■ HOW TO COMPLETE THIS TASK
The entire listing below is to be transcribed without a single slip.

------------------------------------

(** X4: [_build_headers] either returns headers that carry a token, which
    is the token cached afterwards, or it raises [OutOfRetries], which
    happens only when no token was cached and the login failed; with a
    cached token it returns that token's headers and changes nothing. *)
Theorem headers_carry_the_cached_token (w : world) :
  ((exists tok : token,
      fst (_build_headers w) = Ok (TokenHeaders (Some tok)) /\
      _token (api (snd (_build_headers w))) = Some tok) \/
   (fst (_build_headers w) = Raise OutOfRetries /\
    _token (api (snd (_build_headers w))) = None /\
    _token (api w) = None /\ login_token_of (head (inbox w)) = None)) /\
  (forall tok : token,
     _token (api w) = Some tok -> _build_headers w = (Ok (TokenHeaders (Some tok)), w)).
Proof.
  assert (Hcached : forall tok : token,
            _token (api w) = Some tok -> _build_headers w = (Ok (TokenHeaders (Some tok)), w)).
  { intros tok Ht. unfold _build_headers. rewrite run_bind, _ensure_token_spec, Ht.
    cbn [token_is_none orb negb]. rewrite run_bind. cbn. by rewrite Ht. }
  split; [|exact Hcached].
  destruct (_token (api w)) as [t|] eqn:Ht.
  - left. exists t. rewrite (Hcached t eq_refl). by cbn.
  - unfold _build_headers. rewrite run_bind, _ensure_token_spec, Ht.
    cbn [token_is_none orb].
    destruct (login_token_of (head (inbox w))) as [t|] eqn:Hl; cbn [token_is_none negb].
    + left. exists t. rewrite run_bind. cbn. by rewrite Hl.
    + right. cbn. by rewrite Hl.
Qed.
End Login.

(** ** The status fetch: what it raises and how much it asks *)

Section FetchBounds.
Context `{Builtins}.

Lemma getData_only_raises_OutOfRetries (v : bool) (b : nat) (sn : string) (renew : bool)
    (w : world) (e : exn) :
  fst (getData_budget v b sn renew w) = Raise e -> e = OutOfRetries.
Proof.
  rewrite <- getData_budget_except. unfold getData_except. rewrite run_try_except.
  destruct (getData_budget v b sn renew w) as [[a|e'] w']; [discriminate|].
  destruct e'; exec; first [discriminate | by intros [= <-]].
Qed.

(** X5: for every endpoint switch, retry budget, renewal flag and
    network, [getData] either returns a value or raises [OutOfRetries]:
    every other exception is caught. *)
Theorem getData_raises_nothing_else (v : bool) (sn : string) (renew : bool) (r : Z)
    (w : world) :
  (exists data : value, fst (getData v sn renew r w) = Ok data) \/
  fst (getData v sn renew r w) = Raise OutOfRetries.
Proof.
  unfold getData.
  destruct (fst (getData_budget v (Z.to_nat (r + 1)) sn renew w)) as [a|e] eqn:E.
  - left. by exists a.
  - right. by rewrite (getData_only_raises_OutOfRetries _ _ _ _ _ _ E).
Qed.

(** X6: the poll never fails with "Error communicating with SEMS API":
    since [getData] raises nothing but [OutOfRetries], that branch of
    [_async_update_data] is never taken. *)
Theorem poll_never_reports_a_communication_error (station : string) (w : world) :
  fst (_async_update_data station w) <> Raise (UpdateFailed ErrorCommunicating).
Proof.
  rewrite _async_update_data_spec. cbn [fst]. unfold getData.
  destruct (fst (getData_budget _USE_V4_STATUS (Z.to_nat (1 + 1)) station false w))
    as [a|e] eqn:E.
  - destruct a as [| | | | | |fetched]; try discriminate.
    cbn [update_of]. destruct (negb _); [discriminate|]. destruct (negb _); discriminate.
  - by rewrite (getData_only_raises_OutOfRetries _ _ _ _ _ _ E).
Qed.

(** The number of requests in the trace of a world. *)
Definition requests (w : world) : nat := length (posts (trace w)).

(** [m] makes at most [n] requests. *)
Definition asks_at_most {A} (n : nat) (m : M A) : Prop :=
  forall w, (requests (snd (m w)) <= requests w + n)%nat.

Lemma asks_weaken {A} (n n' : nat) (m : M A) :
  (n <= n')%nat -> asks_at_most n m -> asks_at_most n' m.
Proof. intros Hn Hm w. specialize (Hm w). lia. Qed.

Lemma asks_bind {A B} (n k : nat) (m : M A) (f : A -> M B) :
  asks_at_most n m -> (forall a, asks_at_most k (f a)) -> asks_at_most (n + k) (m ≫= f).
Proof.
  intros Hm Hf w. rewrite run_bind. specialize (Hm w).
  destruct (m w) as [[a|e] w']; cbn [snd] in *.
  - specialize (Hf a w'). lia.
  - lia.
Qed.

Lemma asks_try_except {A} (n k : nat) (m : M A) (h : exn -> M A) :
  asks_at_most n m -> (forall e, asks_at_most k (h e)) ->
  asks_at_most (n + k) (try_except m h).
Proof.
  intros Hm Hh w. rewrite run_try_except. specialize (Hm w).
  destruct (m w) as [[a|e] w']; cbn [snd] in *.
  - lia.
  - specialize (Hh e w'). lia.
Qed.

Lemma asks_ret {A} (a : A) : asks_at_most 0 (mret a).
Proof. intros w. cbn. lia. Qed.

Lemma asks_raise {A} (e : exn) : asks_at_most 0 (@raise A e).
Proof. intros w. cbn. lia. Qed.

Lemma asks_lift {A} (r : result A) : asks_at_most 0 (lift r).
Proof. intros w. cbn. lia. Qed.

Lemma requests_record_log (lvl : level) (text : string) (w : world) :
  requests (record [Log lvl text] w) = requests w.
Proof. unfold requests, record. cbn [trace]. rewrite posts_app. cbn. by rewrite app_nil_r. Qed.

Lemma asks_log (lvl : level) (text : string) : asks_at_most 0 (log lvl text).
Proof.
  intros w. change (snd (log lvl text w)) with (record [Log lvl text] w).
  rewrite requests_record_log. lia.
Qed.

Lemma asks_set_token (t : option token) : asks_at_most 0 (set_token t).
Proof.
  intros w. unfold requests, set_token. cbn [snd trace]. rewrite posts_app.
  destruct t; cbn; rewrite app_nil_r; lia.
Qed.

Lemma asks_post (url : string) (h : headers) (payload : value) :
  asks_at_most 1 (post url h payload).
Proof.
  intros w. unfold requests, post.
  destruct (inbox w) as [|[|s j] rest]; cbn [snd trace]; rewrite posts_app, length_app;
    cbn; lia.
Qed.

Lemma asks_raise_for_status (r : response) : asks_at_most 0 (raise_for_status r).
Proof. unfold raise_for_status. destruct (http_error _); [apply asks_raise|apply asks_ret]. Qed.

Lemma asks_response_json (r : response) : asks_at_most 0 (response_json r).
Proof. unfold response_json. destruct (snd r); [apply asks_ret|apply asks_raise]. Qed.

------------------------------------

■ EXERCISE ANSWER
(** X4: [_build_headers] either returns headers that carry a token, which
    is the token cached afterwards, or it raises [OutOfRetries], which
    happens only when no token was cached and the login failed; with a
    cached token it returns that token's headers and changes nothing. *)
Theorem headers_carry_the_cached_token (w : world) :
  ((exists tok : token,
      fst (_build_headers w) = Ok (TokenHeaders (Some tok)) /\
      _token (api (snd (_build_headers w))) = Some tok) \/
   (fst (_build_headers w) = Raise OutOfRetries /\
    _token (api (snd (_build_headers w))) = None /\
    _token (api w) = None /\ login_token_of (head (inbox w)) = None)) /\
  (forall tok : token,
     _token (api w) = Some tok -> _build_headers w = (Ok (TokenHeaders (Some tok)), w)).
Proof.
  assert (Hcached : forall tok : token,
            _token (api w) = Some tok -> _build_headers w = (Ok (TokenHeaders (Some tok)), w)).
  { intros tok Ht. unfold _build_headers. rewrite run_bind, _ensure_token_spec, Ht.
    cbn [token_is_none orb negb]. rewrite run_bind. cbn. by rewrite Ht. }
  split; [|exact Hcached].
  destruct (_token (api w)) as [t|] eqn:Ht.
  - left. exists t. rewrite (Hcached t eq_refl). by cbn.
  - unfold _build_headers. rewrite run_bind, _ensure_token_spec, Ht.
    cbn [token_is_none orb].
    destruct (login_token_of (head (inbox w))) as [t|] eqn:Hl; cbn [token_is_none negb].
    + left. exists t. rewrite run_bind. cbn. by rewrite Hl.
    + right. cbn. by rewrite Hl.
Qed.
End Login.

(** ** The status fetch: what it raises and how much it asks *)

Section FetchBounds.
Context `{Builtins}.

Lemma getData_only_raises_OutOfRetries (v : bool) (b : nat) (sn : string) (renew : bool)
    (w : world) (e : exn) :
  fst (getData_budget v b sn renew w) = Raise e -> e = OutOfRetries.
Proof.
  rewrite <- getData_budget_except. unfold getData_except. rewrite run_try_except.
  destruct (getData_budget v b sn renew w) as [[a|e'] w']; [discriminate|].
  destruct e'; exec; first [discriminate | by intros [= <-]].
Qed.

(** X5: for every endpoint switch, retry budget, renewal flag and
    network, [getData] either returns a value or raises [OutOfRetries]:
    every other exception is caught. *)
Theorem getData_raises_nothing_else (v : bool) (sn : string) (renew : bool) (r : Z)
    (w : world) :
  (exists data : value, fst (getData v sn renew r w) = Ok data) \/
  fst (getData v sn renew r w) = Raise OutOfRetries.
Proof.
  unfold getData.
  destruct (fst (getData_budget v (Z.to_nat (r + 1)) sn renew w)) as [a|e] eqn:E.
  - left. by exists a.
  - right. by rewrite (getData_only_raises_OutOfRetries _ _ _ _ _ _ E).
Qed.

(** X6: the poll never fails with "Error communicating with SEMS API":
    since [getData] raises nothing but [OutOfRetries], that branch of
    [_async_update_data] is never taken. *)
Theorem poll_never_reports_a_communication_error (station : string) (w : world) :
  fst (_async_update_data station w) <> Raise (UpdateFailed ErrorCommunicating).
Proof.
  rewrite _async_update_data_spec. cbn [fst]. unfold getData.
  destruct (fst (getData_budget _USE_V4_STATUS (Z.to_nat (1 + 1)) station false w))
    as [a|e] eqn:E.
  - destruct a as [| | | | | |fetched]; try discriminate.
    cbn [update_of]. destruct (negb _); [discriminate|]. destruct (negb _); discriminate.
  - by rewrite (getData_only_raises_OutOfRetries _ _ _ _ _ _ E).
Qed.

(** The number of requests in the trace of a world. *)
Definition requests (w : world) : nat := length (posts (trace w)).

(** [m] makes at most [n] requests. *)
Definition asks_at_most {A} (n : nat) (m : M A) : Prop :=
  forall w, (requests (snd (m w)) <= requests w + n)%nat.

Lemma asks_weaken {A} (n n' : nat) (m : M A) :
  (n <= n')%nat -> asks_at_most n m -> asks_at_most n' m.
Proof. intros Hn Hm w. specialize (Hm w). lia. Qed.

Lemma asks_bind {A B} (n k : nat) (m : M A) (f : A -> M B) :
  asks_at_most n m -> (forall a, asks_at_most k (f a)) -> asks_at_most (n + k) (m ≫= f).
Proof.
  intros Hm Hf w. rewrite run_bind. specialize (Hm w).
  destruct (m w) as [[a|e] w']; cbn [snd] in *.
  - specialize (Hf a w'). lia.
  - lia.
Qed.

Lemma asks_try_except {A} (n k : nat) (m : M A) (h : exn -> M A) :
  asks_at_most n m -> (forall e, asks_at_most k (h e)) ->
  asks_at_most (n + k) (try_except m h).
Proof.
  intros Hm Hh w. rewrite run_try_except. specialize (Hm w).
  destruct (m w) as [[a|e] w']; cbn [snd] in *.
  - lia.
  - specialize (Hh e w'). lia.
Qed.

Lemma asks_ret {A} (a : A) : asks_at_most 0 (mret a).
Proof. intros w. cbn. lia. Qed.

Lemma asks_raise {A} (e : exn) : asks_at_most 0 (@raise A e).
Proof. intros w. cbn. lia. Qed.

Lemma asks_lift {A} (r : result A) : asks_at_most 0 (lift r).
Proof. intros w. cbn. lia. Qed.

Lemma requests_record_log (lvl : level) (text : string) (w : world) :
  requests (record [Log lvl text] w) = requests w.
Proof. unfold requests, record. cbn [trace]. rewrite posts_app. cbn. by rewrite app_nil_r. Qed.

Lemma asks_log (lvl : level) (text : string) : asks_at_most 0 (log lvl text).
Proof.
  intros w. change (snd (log lvl text w)) with (record [Log lvl text] w).
  rewrite requests_record_log. lia.
Qed.

Lemma asks_set_token (t : option token) : asks_at_most 0 (set_token t).
Proof.
  intros w. unfold requests, set_token. cbn [snd trace]. rewrite posts_app.
  destruct t; cbn; rewrite app_nil_r; lia.
Qed.

Lemma asks_post (url : string) (h : headers) (payload : value) :
  asks_at_most 1 (post url h payload).
Proof.
  intros w. unfold requests, post.
  destruct (inbox w) as [|[|s j] rest]; cbn [snd trace]; rewrite posts_app, length_app;
    cbn; lia.
Qed.

Lemma asks_raise_for_status (r : response) : asks_at_most 0 (raise_for_status r).
Proof. unfold raise_for_status. destruct (http_error _); [apply asks_raise|apply asks_ret]. Qed.

Lemma asks_response_json (r : response) : asks_at_most 0 (response_json r).
Proof. unfold response_json. destruct (snd r); [apply asks_ret|apply asks_raise]. Qed.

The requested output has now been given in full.